Epsom could soon be able to do the analysis itself, having ordered four machines made by a company spun out from Cambridge University, which can complete the process in 90 minutes.

The Chessington centre’s problems appear not to have been entirely resolved. A paramedic for the south-east coast ambulance service, who asked not to be named, said he had been tested along with a group of colleagues on 3 April. They were still waiting to hear from Chessington.

“None of us from my place of work, tested on that Friday, have had our results,” he said. “We were told our samples were taken to a lab in Southampton. It’s three weeks since the test and I don’t think I’m ever going to get the result.

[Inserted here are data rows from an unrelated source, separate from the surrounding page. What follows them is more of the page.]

(** The first quote of a text of calls opens the message of the first
    call. *)
Lemma opens_calls (cs : list logcall) (post : text) :
  Forall well_formed cs -> quote_free post = true -> opens (calls_text cs post).
Proof.
  intros F Qpost x y Qx E. destruct F as [|c cs (L & Qpre & Qm & N) _].
  - cbn [calls_text] in E. rewrite E, quote_free_app in Qpost.
    apply andb_true_iff in Qpost. destruct Qpost as [_ Q]. discriminate Q.
  - cbn [calls_text] in E. rewrite call_text_app, call_app_eq in E.
    assert (X : (c_pre c ++ str "logger." ++ str (c_level c) ++ ["("%char])
                  ++ dq :: c_msg c ++ dq :: ")"%char :: calls_text cs post
                = x ++ dq :: y).
    { rewrite <- E, <- !app_assoc. reflexivity. }
    apply first_quote_both in X; [|
      rewrite !quote_free_app, Qpre, (word_quote_free _ (levels_words _ L)); reflexivity
      | exact Qx].
    destruct X as [_ <-].
    destruct (c_msg c) as [|a m]; [reflexivity | exact N].
Qed.

Variable ci : bool.
Variable items : regex.
Variable t : template.
Variable good : logcall -> Prop.
Variable f : logcall -> logcall.

Hypothesis good_well_formed : forall c, good c -> well_formed c.
Hypothesis needs_quote : 1 <= quotes_needed items.
Hypothesis step : forall c rest, good c -> opens rest ->
  re_sub ci items t (call_text c ++ rest) = call_text (f c) ++ re_sub ci items t rest.

(** A rule that rewrites each call by itself rewrites a text of calls call
    by call. *)
Lemma calls_rule (cs : list logcall) (post : text) :
  Forall good cs -> quote_free post = true ->
  re_sub ci items t (calls_text cs post) = calls_text (map f cs) post.
Proof.
  intros F Qpost. induction F as [|c cs G F IH]; cbn [calls_text map].
  - apply re_sub_gaps, scan_post; assumption.
  - rewrite step, IH; [reflexivity | exact G |].
    apply opens_calls; [|exact Qpost].
    apply Forall_impl with (2 := F). exact good_well_formed.
Qed.

End CallTexts.

Section TtsAnywhere.

Lemma drop_class_split (p : ascii -> bool) (s : text) :
  exists x, s = x ++ drop_class p s /\ forallb p x = true.
Proof.
  induction s as [|c s (x & E & P)]; [exists []; split; reflexivity|].
  cbn [drop_class]. destruct (p c) eqn:Pc.
  - exists (c :: x). split; [cbn [app]; rewrite <- E; reflexivity|].
    simpl. rewrite Pc. exact P.
  - exists []. split; reflexivity.
Qed.
(** * tui.chart: the coordinate scale calculator

    A shallow embedding of [src/js/models/scaleData/coordinateScaleCalculator.js]
    and the properties of its specification.

    Numbers.  A JavaScript number is embedded as a value of [num]: a finite
    value carried by an exact rational, the negative zero, the two infinities
    and NaN.  Arithmetic on finite values is exact: the rounding of IEEE 754
    binary64 (and its overflow and underflow) is not part of the model, so the
    theorems below speak about the algorithm in exact arithmetic.  Everything
    else of the number semantics the source relies on is kept: division by
    zero yields an infinity or NaN, NaN compares false with everything, the
    zeros are signed, [!x] and [a || b] use truthiness.

    [Math.log(x) / Math.LN10] is irrational for almost every rational [x]; the
    source only ever takes [Math.floor] of it, so the composition
    [Math.floor(Math.log(x) / Math.LN10)] is embedded as one exact function. *)

From Stdlib Require Import String.
From Stdlib Require Import QArith Qround Qabs Qpower Qminmax ZArith List Bool.
From Stdlib Require Import Lia Lqa.
Import ListNotations.

Local Open Scope Q_scope.

(** ** JavaScript numbers *)

Inductive num : Type :=
| Fin (q : Q)      (* a finite value; [Fin q] with [q == 0] is +0 *)
| NegZero          (* -0 *)
| PInf             (* +Infinity *)
| NInf             (* -Infinity *)
| NaN.

Definition Qlt_bool (a b : Q) : bool := negb (Qle_bool b a).

Definition isNaN (x : num) : bool :=
  match x with NaN => true | _ => false end.

Definition isInf (x : num) : bool :=
  match x with PInf | NInf => true | _ => false end.

(** [isFinite(x)] *)
Definition isFinite (x : num) : bool :=
  match x with Fin _ | NegZero => true | _ => false end.

(** [x === 0]; both zeros are strictly equal to [0]. *)
Definition isZero (x : num) : bool :=
  match x with Fin q => Qeq_bool q 0 | NegZero => true | _ => false end.

Definition signBit (x : num) : bool :=
  match x with
  | Fin q => Qlt_bool q 0
  | NegZero | NInf => true
  | PInf | NaN => false
  end.

(** The rational value of a finite number (0 elsewhere). *)
Definition val (x : num) : Q :=
  match x with Fin q => q | _ => 0 end.

Definition inf (s : bool) : num := if s then NInf else PInf.
Definition zero (s : bool) : num := if s then NegZero else Fin 0.

(** A finite result [q] whose sign, should it be a zero, is [s]. *)
Definition signedFin (s : bool) (q : Q) : num :=
  if Qeq_bool q 0 then zero s else Fin q.

(** [-x] *)
Definition js_neg (x : num) : num :=
  match x with
  | Fin q => if Qeq_bool q 0 then NegZero else Fin (- q)
  | NegZero => Fin 0
  | PInf => NInf
  | NInf => PInf
  | NaN => NaN
  end.

(** [a + b] *)
Definition js_add (a b : num) : num :=
  match a, b with
  | NaN, _ | _, NaN => NaN
  | PInf, NInf | NInf, PInf => NaN
  | PInf, _ | _, PInf => PInf
  | NInf, _ | _, NInf => NInf
  | NegZero, NegZero => NegZero
  | _, _ => Fin (val a + val b)
  end.

(** [a - b] *)
Definition js_sub (a b : num) : num := js_add a (js_neg b).

(** [a * b] *)
Definition js_mul (a b : num) : num :=
  let s := xorb (signBit a) (signBit b) in
  if isNaN a || isNaN b then NaN
  else if isInf a || isInf b then
         (if isZero a || isZero b then NaN else inf s)
  else signedFin s (val a * val b).

(** [a / b] *)
Definition js_div (a b : num) : num :=
  let s := xorb (signBit a) (signBit b) in
  if isNaN a || isNaN b then NaN
  else if isInf a then (if isInf b then NaN else inf s)
  else if isInf b then zero s
  else if isZero b then (if isZero a then NaN else inf s)
  else signedFin s (val a / val b).

(** [a < b] *)
Definition js_lt (a b : num) : bool :=
  match a, b with
  | NaN, _ | _, NaN => false
  | PInf, _ => false
  | _, PInf => true
  | _, NInf => false
  | NInf, _ => true
  | _, _ => Qlt_bool (val a) (val b)
  end.

(** [a <= b] *)
Definition js_le (a b : num) : bool :=
  match a, b with
  | NaN, _ | _, NaN => false
  | _, PInf => true
  | PInf, _ => false
  | NInf, _ => true
  | _, NInf => false
  | _, _ => Qle_bool (val a) (val b)
  end.

(** [a > b] and [a >= b] *)
Definition js_gt (a b : num) : bool := js_lt b a.
Definition js_ge (a b : num) : bool := js_le b a.

(** [a === b] *)
Definition js_eq (a b : num) : bool :=
  match a, b with
  | NaN, _ | _, NaN => false
  | PInf, PInf | NInf, NInf => true
  | PInf, _ | _, PInf | NInf, _ | _, NInf => false
  | _, _ => Qeq_bool (val a) (val b)
  end.

(** Truthiness of a number: [0], [-0] and [NaN] are falsy. *)
Definition js_falsy (x : num) : bool := isZero x || isNaN x.

(** A property or variable that may be [undefined] is an [option num]. *)

(** [!v] *)
Definition js_not (v : option num) : bool :=
  match v with None => true | Some x => js_falsy x end.

(** [v || d] where [d] is a number. *)
Definition js_or (v : option num) (d : num) : num :=
  match v with
  | None => d
  | Some x => if js_falsy x then d else x
  end.

(** ToNumber: [undefined] becomes [NaN] in arithmetic and comparisons. *)
Definition toNumber (v : option num) : num :=
  match v with None => NaN | Some x => x end.

(** [tui.util.isNumber] (tui-code-snippet): true exactly for values of type
    number, NaN and the infinities included. *)
Definition isNumber (v : option num) : bool :=
  match v with None => false | Some _ => true end.

(** ** The [Math] functions the source uses *)

Definition Math_abs (x : num) : num :=
  match x with
  | Fin q => Fin (Qabs q)
  | NegZero => Fin 0
  | PInf | NInf => PInf
  | NaN => NaN
  end.

Definition Math_floor (x : num) : num :=
  match x with
  | Fin q => Fin (inject_Z (Qfloor q))
  | _ => x
  end.

(** [Math.ceil] of a value in (-1, 0) is -0. *)
Definition Math_ceil (x : num) : num :=
  match x with
  | Fin q =>
      let z := Qceiling q in
      if (z =? 0)%Z && Qlt_bool q 0 then NegZero else Fin (inject_Z z)
  | _ => x
  end.

(** [Math.min(a, b)]; -0 is smaller than +0. *)
Definition Math_min (a b : num) : num :=
  if isNaN a || isNaN b then NaN
  else if js_lt a b then a
  else if js_lt b a then b
  else if signBit a then a else b.

(** The integer [k] with [10^k <= q < 10^(k+1)], for [0 < q]: repeated
    division (or multiplication) by ten. *)
Fixpoint log10_up (fuel : nat) (q : Q) (k : Z) : Z :=
  match fuel with
  | O => k
  | S f => if Qlt_bool q 10 then k else log10_up f (q / 10) (k + 1)
  end.

Fixpoint log10_down (fuel : nat) (q : Q) (k : Z) : Z :=
  match fuel with
  | O => k
  | S f => if Qle_bool 1 (q * 10) then (k - 1)%Z
           else log10_down f (q * 10) (k - 1)
  end.

Definition Qfloor_log10 (q : Q) : Z :=
  if Qle_bool 1 q
  then log10_up (Pos.size_nat (Z.to_pos (Qnum q))) q 0
  else log10_down (Pos.size_nat (Qden q)) q 0.

(** [2^n]; bounds the fuel of the two searches. *)
Fixpoint pow2Z (n : nat) : Z :=
  match n with
  | O => 1
  | S n' => 2 * pow2Z n'
  end.

(** [Math.floor(Math.log(x) / Math.LN10)] *)
Definition Math_floor_log10 (x : num) : num :=
  match x with
  | Fin q =>
      if Qlt_bool 0 q then Fin (inject_Z (Qfloor_log10 q))
      else if Qeq_bool q 0 then NInf
      else NaN
  | NegZero => NInf
  | PInf => PInf
  | NInf => NaN
  | NaN => NaN
  end.

(** [Math.pow(10, x)] for an [x] that [Math.floor] returned (an integer, an
    infinity or NaN). *)
Definition Math_pow10 (x : num) : num :=
  match x with
  | Fin q => Fin (10 ^ Qfloor q)
  | NegZero => Fin 1
  | PInf => PInf
  | NInf => Fin 0
  | NaN => NaN
  end.

(** ** Data *)

Module Limit.
Record t : Type := mk { min : num; max : num }.
End Limit.

Module Scale.
Record t : Type := mk { limit : Limit.t; step : num; stepCount : num }.
End Scale.

(** The [options] object; [stepCount] and [minimumStepSize] are optional. *)
Module Options.
Record t : Type := mk {
    min : num;
    max : num;
    offsetSize : num;
    stepCount : option num;
    minimumStepSize : option num
  }.
End Options.

(** ** The calculator *)

Definition SNAP_VALUES : list num := [Fin 1; Fin 2; Fin 5; Fin 10].

Definition DEFAULT_PIXELS_PER_STEP : num := Fin 88.

(** [getDigits]: the variable [logNumberDividedLN10] is only ever passed to
    [Math.floor], so it is carried already floored. *)
Definition getDigits (number : num) : num :=
  let flooredLogNumberDividedLN10 :=
    if isZero number then Math_floor (Fin 1)
    else Math_floor_log10 (Math_abs number) in
  Math_pow10 flooredLogNumberDividedLN10.

(** The [for] loop of [getSnappedNumber]; [n] is the number of iterations
    left, [t - i].  A [snapNumber] still [undefined] is carried as [NaN],
    which is what every use of the returned value turns it into. *)
Fixpoint getSnappedNumber_loop (n i : nat) (number snapNumber : num) : num :=
  match n with
  | O => snapNumber
  | S n' =>
      let snapNumber := toNumber (nth_error SNAP_VALUES i) in
      let guideValue :=
        js_div (js_add snapNumber
                       (js_or (nth_error SNAP_VALUES (i + 1)) snapNumber))
               (Fin 2) in
      if js_le number guideValue then snapNumber
      else getSnappedNumber_loop n' (i + 1) number snapNumber
  end.

Definition getSnappedNumber (number : num) : num :=
  let t := length SNAP_VALUES in
  getSnappedNumber_loop t 0 number NaN.

Definition getNormalizedStep (step : num) : num :=
  let placeNumber := getDigits step in
  let simplifiedStepValue := js_div step placeNumber in
  js_mul (getSnappedNumber simplifiedStepValue) placeNumber.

No one’s been in touch other than my managers to say they’re chasing it.”

The paramedic questioned the involvement of Deloitte, which specialises in management consultancy, tax and accounting but has little experience in running public services. “I’m not sure what is essentially an accountancy company can bring to this.”

A doctor at Epsom hospital, who was among the first to be tested at the end of March while self-isolating at home with symptoms, said she was still waiting to hear; after making enquiries she was told Deloitte could only release information to the person being tested, and not the organisation referring them. She has since been tested by her hospital.

Asked to comment, Daniel Elkeles, who runs Epsom, and its sister hospital, St Helier, in Carshalton, Surrey, said there were “clearly teething problems at Chessington at the start of this contract”.

“We are now assured that those teething problems are fixed and that the service is reliable. But it’s much more convenient for our staff to be swabbed [at the] Epsom and St Helier sites, and for us to send the swabs to St George’s for testing. This means our staff don’t have to travel to Chessington and also means the facility has more capacity for other parts of the health and care system.”

Normally, government contracts over a certain value are advertised publicly and awarded after a competitive tender.

However, it is understood that the health department appointed Deloitte without competition, under an obscure piece of legislation introduced in 2015 which ministries have been told they can use during the pandemic to avoid lengthy tendering processes.

A Deloitte spokesman said: “Deloitte, alongside many other public and private sector partners, is supporting DHSC (the Department of Health and Social Care) to help accelerate and scale testing capacity for the national Covid-19 testing programme.”

DHSC said that only a small number of people had experienced delays in getting their test results in Chessington and that most of those had now been delivered. It said it was continuing to investigate the remainder.